(* ================================================================== *)
(** * Properties of [src/core.ts] *)

(** Inverts a successful sequence of library calls. *)
Ltac inv_bind H :=
  repeat match type of H with
    | bind ?r _ = Ok _ =>
        let E := fresh "E" in
        destruct r eqn:E; cbn [bind] in H; [| discriminate H]
    | (if ?b then _ else _) = Ok _ =>
        let E := fresh "E" in
        destruct b eqn:E; [try discriminate H | try discriminate H]
    end.

Section CoreFacts.

Context {L : Lib} (HL : LibLaws L).

Lemma computeECDH_on_point (privateKey : string) (c : bool) (P : point) :
  computeECDH privateKey (uint8ArrayToHex (toRawBytes c P)) = ecdh_on_point privateKey P.
Proof.
  unfold computeECDH, ecdh_on_point. fold ecdh_failed. f_equal.
  rewrite (falsy_false_of_startsWith _ (uint8ArrayToHex_startsWith _)), orb_false_r.
  destruct (Js.falsy privateKey); [reflexivity |].
  destruct (negb (Nat.eqb (String.length (with_0x privateKey)) 66)); [reflexivity |].
  rewrite uint8ArrayToHex_with_0x, uint8ArrayToHex_length, (toRawBytes_length HL).
  rewrite hexToUint8Array_uint8ArrayToHex, hexToUint8Array_with_0x.
  unfold getSharedSecret. rewrite (fromHex_toRawBytes HL).
  destruct c, (normPrivateKeyToScalar (hexToUint8Array privateKey)); reflexivity.
Qed.

Lemma normPrivateKeyToScalar_range (key : list byte) (k : N) :
  normPrivateKeyToScalar key = Ok k -> (0 < k < CURVE_n)%N.
Proof.
  unfold normPrivateKeyToScalar. intros H. inv_bind H.
  injection H as <-. apply andb_prop in E0 as [H1 H2].
  apply N.ltb_lt in H1, H2. lia.
Qed.

Lemma derivePublicKey_inv (privateKey pub : string) :
  derivePublicKey privateKey = Ok pub ->
  exists k, normPrivateKeyToScalar (hexToUint8Array privateKey) = Ok k
            /\ pub = uint8ArrayToHex (toRawBytes true (multiply BASE k)).
Proof.
  unfold derivePublicKey, getPublicKey. intros H. inv_bind H.
  cbn [bind] in E. inv_bind E. injection E as <-. injection H as <-.
  eexists; split; reflexivity.
Qed.

Lemma length_66_not_falsy (k : string) :
  String.length (with_0x k) = 66 -> Js.falsy k = false.
Proof. destruct k; [discriminate | reflexivity]. Qed.

(** [computeECDH] of a well-formed private key with scalar [k] on the
    encoding of [P]. *)
Lemma computeECDH_scalar (privateKey : string) (k : N) (c : bool) (P : point) :
  String.length (with_0x privateKey) = 66 ->
  normPrivateKeyToScalar (hexToUint8Array privateKey) = Ok k ->
  computeECDH privateKey (uint8ArrayToHex (toRawBytes c P))
  = try_catch (keccak256 (uint8ArrayToHex (toRawBytes true (multiply P k)))) ecdh_failed.
Proof.
  intros Hlen Hk. rewrite computeECDH_on_point. unfold ecdh_on_point.
  rewrite (length_66_not_falsy _ Hlen), Hlen, Hk. cbn [Nat.eqb negb bind].
  destruct (keccak256 _); reflexivity.
Qed.
(** X15: the timestamp of a success response is
    [YYYY-MM-DDTHH:MM:SS] followed by [Z], every field zero-padded to its
    width, with a fraction of exactly six digits between the seconds and
    the [Z] when the microseconds of the clock are not zero and no fraction
    at all when they are: the text has 20 or 27 characters. *)
Theorem X15_timestamp_format (event : pyval) (context : option LambdaContext)
    (w : world) (r : pyval) (w' : world) :
  valid_datetime (utcnow w) ->
  lambda_handler event context w = (Returns r, w') ->
  field "statusCode" r = PInt 200 ->
  exists o ts Y Mo D h mi s frac,
    decoded_body r = Some o
    /\ field "timestamp" (field "_meta" o) = PStr ts
    /\ ts = Y ++ 45 :: Mo ++ 45 :: D ++ 84 :: h ++ 58 :: mi ++ 58 :: s ++ frac ++ [90]
    /\ digits_text 4 (year (utcnow w)) Y
    /\ digits_text 2 (month (utcnow w)) Mo
    /\ digits_text 2 (day (utcnow w)) D
    /\ digits_text 2 (hour (utcnow w)) h
    /\ digits_text 2 (minute (utcnow w)) mi
    /\ digits_text 2 (second (utcnow w)) s
    /\ (if microsecond (utcnow w) =? 0 then frac = []
        else exists us, frac = 46 :: us /\ digits_text 6 (microsecond (utcnow w)) us)
    /\ length ts = if microsecond (utcnow w) =? 0 then 20%nat else 27%nat.
Proof.
  intros (Hy & Hmo & Hd & Hh & Hmi & Hs & Hus) H Hst.
  apply lambda_handler_returns in H as (d & -> & Hlim & [[Hrej ->]|[Hacc ->]]);
    [discriminate Hst|].
  destruct (success_response_decodes_exact context w) as (env' & Hdec).
  assert (HY : digits_text 4 (year (utcnow w)) (zfill 4 (year (utcnow w))))
    by (apply zfill_digits_text; [lia|change (10 ^ N.of_nat 4) with 10000; lia]).
  assert (HMo : digits_text 2 (month (utcnow w)) (zfill 2 (month (utcnow w))))
    by (apply zfill_digits_text; [lia|change (10 ^ N.of_nat 2) with 100; lia]).
  assert (HD : digits_text 2 (day (utcnow w)) (zfill 2 (day (utcnow w))))
    by (apply zfill_digits_text; [lia|change (10 ^ N.of_nat 2) with 100; lia]).
  assert (Hh' : digits_text 2 (hour (utcnow w)) (zfill 2 (hour (utcnow w))))
    by (apply zfill_digits_text; [lia|change (10 ^ N.of_nat 2) with 100; lia]).
  assert (Hmi' : digits_text 2 (minute (utcnow w)) (zfill 2 (minute (utcnow w))))
    by (apply zfill_digits_text; [lia|change (10 ^ N.of_nat 2) with 100; lia]).
  assert (Hs' : digits_text 2 (second (utcnow w)) (zfill 2 (second (utcnow w))))
    by (apply zfill_digits_text; [lia|change (10 ^ N.of_nat 2) with 100; lia]).
  assert (Hus' : digits_text 6 (microsecond (utcnow w)) (zfill 6 (microsecond (utcnow w))))
    by (apply zfill_digits_text; [lia|change (10 ^ N.of_nat 6) with 1000000; lia]).
  exists (success_body (lead_id_of w) (PStr env') (timestamp_of w)), (timestamp_of w).
  exists (zfill 4 (year (utcnow w))), (zfill 2 (month (utcnow w))),
    (zfill 2 (day (utcnow w))), (zfill 2 (hour (utcnow w))),
    (zfill 2 (minute (utcnow w))), (zfill 2 (second (utcnow w))),
    (if microsecond (utcnow w) =? 0 then []
     else 46 :: zfill 6 (microsecond (utcnow w))).
  split; [exact Hdec|]. split; [reflexivity|].
  split.
  { unfold timestamp_of, isoformat.
    repeat (rewrite <- app_assoc; cbn [app]). reflexivity. }
  do 6 (split; [assumption|]).
  split.
  { destruct (microsecond (utcnow w) =? 0); [reflexivity|].
    eexists. split; [reflexivity|exact Hus']. }
  unfold timestamp_of, isoformat.
  destruct HY as [LY _], HMo as [LMo _], HD as [LD _], Hh' as [Lh _],
    Hmi' as [Lmi _], Hs' as [Ls _], Hus' as [Lus _].
  repeat (rewrite length_app || cbn [length]).
  rewrite LY, LMo, LD, Lh, Lmi, Ls.
  destruct (microsecond (utcnow w) =? 0); cbn [length]; [reflexivity|].
  rewrite Lus. reflexivity.
Qed.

== == ==

Problem to solve ▸ Each line from the one holding "split; [exact Hdec|]." to the end of the entries is to be written out exactly. Skip every line before it.

Answer to this problem ▸
  split; [exact Hdec|]. split; [reflexivity|].
  split.
  { unfold timestamp_of, isoformat.
    repeat (rewrite <- app_assoc; cbn [app]). reflexivity. }
  do 6 (split; [assumption|]).
  split.
  { destruct (microsecond (utcnow w) =? 0); [reflexivity|].
    eexists. split; [reflexivity|exact Hus']. }
  unfold timestamp_of, isoformat.
  destruct HY as [LY _], HMo as [LMo _], HD as [LD _], Hh' as [Lh _],
    Hmi' as [Lmi _], Hs' as [Ls _], Hus' as [Lus _].
  repeat (rewrite length_app || cbn [length]).
  rewrite LY, LMo, LD, Lh, Lmi, Ls.
  destruct (microsecond (utcnow w) =? 0); cbn [length]; [reflexivity|].
  rewrite Lus. reflexivity.
Qed.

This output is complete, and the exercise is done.